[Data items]
_ _ _

Lemma replace_file_spec data path msg1 msg2 m m' r :
  replace_file w data path msg1 msg2 m = (m', r) →
  let tmp := path ++ go ".tmp" in
  same_but [path; tmp] m m' ∧ m_commands m' = m_commands m ∧ m_alive m' = m_alive m ∧
  ((r = Ret tt ∧ (∃ mode, m_files m' !! path = Some (data, mode)) ∧ m_files m' !! tmp = None) ∨
   (∃ e, r = Err e ∧ m_files m' !! path = m_files m !! path)).
Proof.
  cbn zeta. pose proof (tmp_ne path) as Hne. set (tmp := path ++ go ".tmp") in *.
  unfold replace_file, bind, wrap, try_, os_MkdirAll, os_WriteFile, os_Rename, os_Remove, syscall, no_effect, set_files. fold tmp.
  destruct (w_fails w (m_clock m)); simpl.
  { intros Hrun; injection Hrun as <- <-. split_and!; [done..|]. right. by eexists. }
  destruct (w_fails w (S (m_clock m))); simpl.
  { intros Hrun; injection Hrun as <- <-. destruct (w_partial w (S (m_clock m))); simpl; (split_and!; [|done|done|right; eexists; split; [done|]]); simpl.
    - intros p Hp. simpl. rewrite lookup_insert_ne by set_solver. done.
    - by rewrite lookup_insert_ne.
    - done.
    - done. }
  rewrite lookup_insert_eq. destruct (w_fails w (S (S (m_clock m)))); simpl.
  - destruct (w_fails w (S (S (S (m_clock m))))); simpl; rewrite ?lookup_insert_eq; simpl; intros Hrun; injection Hrun as <- <-; simpl; (split_and!; [|done|done|right; eexists; split; [done|]]); simpl.
    + intros p Hp. simpl. by rewrite lookup_insert_ne by set_solver.
    + by rewrite lookup_insert_ne.
    + intros p Hp. simpl. rewrite lookup_delete_ne by set_solver. by rewrite lookup_insert_ne by set_solver.
    + by rewrite lookup_delete_ne, lookup_insert_ne.
  - intros Hrun; injection Hrun as <- <-. simpl. split_and!; [|done|done|left; split_and!; [done| |]].
    + intros p Hp. simpl. rewrite lookup_insert_ne by set_solver. rewrite lookup_delete_ne by set_solver. by rewrite lookup_insert_ne by set_solver.
    + eexists. by rewrite lookup_insert_eq.
    + rewrite lookup_insert_ne by done. by rewrite lookup_delete_eq.
Qed.

(** Reading has no effect but for the clock. *)
Lemma ReadFile_files path m m' r : os_ReadFile w path m = (m', r) →
  m_files m' = m_files m ∧ m_commands m' = m_commands m ∧ m_alive m' = m_alive m ∧
  (∀ data, r = Ret data → ∃ mode, m_files m !! path = Some (data, mode)) ∧ (returns r ∨ ∃ e, r = Err e).
Proof.
  unfold os_ReadFile, syscall, no_effect. destruct (w_fails w _); intros Hrun; injection Hrun as <- <-; simpl; (split_and!; [done..| |]).
  - intros data. done.
  - right. by eexists.
  - intros data. destruct (m_files m !! path) as [[d mode]|]; [|done]. intros Hd; injection Hd as ->. by eexists.
  - destruct (m_files m !! path); [left|right]; by eexists.
Qed.

(** A list of operations, as the chain of its operations. *)
Inductive runs : list LifecycleOp → machine → machine → Prop :=
| runs_nil m : runs [] m m
| runs_cons op ops m m1 m2 : ExecuteOp w op m = (m1, Ret tt) → runs ops m1 m2 → runs (op :: ops) m m2.

Lemma ExecuteOps_runs ops m m' : ExecuteOps w ops m = (m', Ret tt) ↔ runs ops m m'.
Proof.
  revert m. induction ops as [|op ops IH]; intros m; simpl.
  - unfold ret. split; [intros Heq; injection Heq as ->; constructor|by inversion 1].
  - unfold bind, wrap. destruct (ExecuteOp w op m) as [m1 r] eqn:Hop. split.
    + destruct r as [[]| | |]; try done. intros H%IH. by econstructor.
    + inversion 1 as [|? ? ? m1' ? Hop' Hr]; subst. rewrite Hop in Hop'. injection Hop' as -> ->. simpl. by apply IH.
Qed.

(** The first operation of a list, and the others if it succeeds. *)
Lemma ExecuteOps_cons op ops m m' r : ExecuteOps w (op :: ops) m = (m', r) →
  ∃ m1 r1, ExecuteOp w op m = (m1, r1) ∧ (r1 = Ret tt ∧ ExecuteOps w ops m1 = (m', r) ∨ m' = m1 ∧ r1 ≠ Ret tt).
Proof.
  simpl. unfold bind, wrap. destruct (ExecuteOp w op m) as [m1 r1]. intros Hrun. exists m1, r1. split; [done|].
  destruct r1 as [[]|e| |]; simpl in Hrun; [by left|injection Hrun as <- _; by right..].
Qed.

(** The paths an operation may change; removing trees and killing are apart. *)
Definition op_paths (op : LifecycleOp) : list gostring :=
  match op with
  | CopyBinary path | CopyFile _ path => [path; path ++ go ".tmp"]
  | WriteFile path _ | RemoveFile path => [path]
  | _ => []
  end.

Definition plain_op (op : LifecycleOp) : bool :=
  match op with RemoveDir _ | KillAbstractSocket _ => false | _ => true end.

Lemma run_command_files argv m m' r : run_command w argv m = (m', r) → m_files m' = m_files m.
Proof. unfold run_command, syscall. destruct (w_fails w _); intros Heq; by injection Heq as <- <-. Qed.

Lemma copy_step (op : LifecycleOp) (src path : gostring) (m m' : machine) (r : outcome unit)
  (Hop : op = CopyFile src path ∨ op = CopyBinary path ∧ w_executable w = Some src) (Hrun : ExecuteOp w op m = (m', r)) :
  same_but [path; path ++ go ".tmp"] m m' ∧
  ((r = Ret tt ∧ ∃ data mode mode', m_files m !! src = Some (data, mode) ∧ m_files m' !! path = Some (data, mode')) ∨
   (∃ e, r = Err e ∧ m_files m' !! path = m_files m !! path)).
Proof.
  assert (∃ msg1 msg2 msg3, bind (wrap msg1 (os_ReadFile w src)) (λ data, replace_file w data path msg2 msg3) m = (m', r)) as (msg1 & msg2 & msg3 & E).
  { destruct Hop as [-> |[-> Hexe]]; unfold ExecuteOp in Hrun; [eexists _, _, _; exact Hrun|].
    unfold bind at 1, wrap at 1, os_Executable in Hrun. rewrite Hexe in Hrun. eexists _, _, _. exact Hrun. }
  clear Hop Hrun. unfold bind, wrap in E. destruct (os_ReadFile w src m) as [m1 r1] eqn:Hread.
  apply ReadFile_files in Hread as (Hf & _ & _ & Hdata & Hr).
  destruct r1 as [data|e| |]; simpl in E; [|injection E as <- <-|by destruct Hr as [[??]|[??]]..].
  - destruct (Hdata data eq_refl) as [mode Hsrc]. apply replace_file_spec in E as (Hsame & _ & _ & Hcases). split.
    + intros p Hp. by rewrite Hsame, Hf.
    + destruct Hcases as [(-> & [mode' Hp] & _)|(e & -> & Hp)]; [left|right].
      * split; [done|]. by exists data, mode, mode'.
      * exists e. split; [done|]. by rewrite Hp, Hf.
  - split; [by intros p _; rewrite Hf|]. right. eexists. split; [done|]. by rewrite Hf.
Qed.

Lemma ExecuteOp_same op m m' r : plain_op op = true → ExecuteOp w op m = (m', r) → same_but (op_paths op) m m'.
Proof.
  destruct op as [args|args|path content|path|path|path|src path|path|action]; intros Hplain Hrun; try done.
  - simpl in Hrun. destruct (splitArgs args); [by injection Hrun as <- <-|]. unfold wrap in Hrun.
    destruct (run_command w _ m) eqn:E. apply run_command_files in E. injection Hrun as <- <-. intros p _. by rewrite E.
  - simpl in Hrun. apply run_command_files in Hrun. intros p _. by rewrite Hrun.
  - simpl in Hrun. unfold bind at 1, wrap at 1, os_MkdirAll, syscall at 1 in Hrun. unfold no_effect in Hrun.
    destruct (w_fails w (m_clock m)); [by injection Hrun as <- <-|]. simpl in Hrun.
    set (m1 := MkMachine _ _ _ _) in Hrun. pose proof (WriteFile_same path content 420 m1) as Hw. rewrite Hrun in Hw. exact Hw.
  - simpl in Hrun. unfold os_Remove, syscall in Hrun. intros p Hp. apply not_elem_of_cons in Hp as [Hp _].
    destruct (w_fails w _); injection Hrun as <- <-; [done|]. simpl. by rewrite lookup_delete_ne.
  - destruct (w_executable w) as [src|] eqn:Hexe; [by eapply copy_step in Hrun as [? _]; [|right]|].
    simpl in Hrun. unfold bind at 1, wrap at 1, os_Executable in Hrun. rewrite Hexe in Hrun. by injection Hrun as <- <-.
  - by eapply copy_step in Hrun as [? _]; [|left].
  - simpl in Hrun. by injection Hrun as <- <-.
Qed.

Lemma ExecuteOps_same p ops m m' r :
  Forall (λ op, plain_op op = true ∧ p ∉ op_paths op) ops → ExecuteOps w ops m = (m', r) → m_files m' !! p = m_files m !! p.
Proof.
  intros Hops. revert m. induction Hops as [|op ops [Hplain Hp] _ IH]; intros m; simpl; [intros Heq; by injection Heq as <- <-|].
  unfold bind, wrap. destruct (ExecuteOp w op m) as [m1 r1] eqn:Hop. apply ExecuteOp_same in Hop; [|done].
  destruct r1 as [[]|e| |]; simpl; [intros Hrun%IH; by rewrite Hrun, Hop|intros Heq; injection Heq as <- _; by apply Hop..].
Qed.

(** ** Lemmas: operations where no system call fails *)

Hypothesis Hok : ∀ n, w_fails w n = false.

Lemma Systemctl_ok args m : ∃ m', ExecuteOp w (Systemctl args) m = (m', Ret tt) ∧ m_files m' = m_files m ∧
  m_commands m' = m_commands m ++ [go "systemctl" :: splitArgs args].
Proof. simpl. unfold run_command, syscall. rewrite Hok. by eexists. Qed.

Lemma WriteFile_ok path content m : ∃ m', ExecuteOp w (WriteFile path content) m = (m', Ret tt) ∧ m_commands m' = m_commands m ∧
  ∃ mode, m_files m' = <[path := (content, mode)]> (m_files m).
Proof.
  simpl. unfold bind, wrap, os_MkdirAll, os_WriteFile, syscall, no_effect, set_files, written. rewrite !Hok. eexists. split; [done|].
  split; [done|]. by eexists.
Qed.

Lemma CopyBinary_ok src data mode path m (Hexe : w_executable w = Some src) (Hsrc : m_files m !! src = Some (data, mode)) :
  ∃ m', ExecuteOp w (CopyBinary path) m = (m', Ret tt) ∧ m_commands m' = m_commands m ∧ ∃ mode', m_files m' !! path = Some (data, mode').
Proof.
  unfold ExecuteOp, bind at 1, wrap at 1, os_Executable. rewrite Hexe. cbn [wrap_err].
  unfold bind at 1, wrap at 1, os_ReadFile, syscall, no_effect. rewrite Hok, Hsrc. cbn [wrap_err fst].
  destruct (replace_file w data path _ _ _) as [m' r] eqn:E. pose proof E as E'. apply replace_file_spec in E as (_ & Hc & _ & [(-> & Hp & _)|(e & -> & _)]).
  { exists m'. by split_and!. }
  revert E'. unfold replace_file, bind, wrap, try_, os_MkdirAll, os_WriteFile, os_Rename, syscall, no_effect, set_files. rewrite !Hok. simpl.
  rewrite ?Hok, ?lookup_insert_eq. simpl. rewrite ?Hok, ?lookup_insert_eq. done.
Qed.

Lemma Remove_ok path m : is_Some (m_files m !! path) → ∃ m', os_Remove w path m = (m', Ret tt) ∧ m_files m' = delete path (m_files m).
Proof. intros [f Hf]. unfold os_Remove, syscall. rewrite Hok, Hf. by eexists. Qed.

Lemma RemoveFile_ok path m : is_Some (m_files m !! path) →
  ∃ m', ExecuteOp w (RemoveFile path) m = (m', Ret tt) ∧ m_files m' = delete path (m_files m).
Proof. apply Remove_ok. Qed.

_ _ _

The records are given above. Copy each line in them that holds "true".

▶ [ANSWER BOX]
  match op with RemoveDir _ | KillAbstractSocket _ => false | _ => true end.
Lemma ExecuteOp_same op m m' r : plain_op op = true → ExecuteOp w op m = (m', r) → same_but (op_paths op) m m'.
  Forall (λ op, plain_op op = true ∧ p ∉ op_paths op) ops → ExecuteOps w ops m = (m', r) → m_files m' !! p = m_files m !! p.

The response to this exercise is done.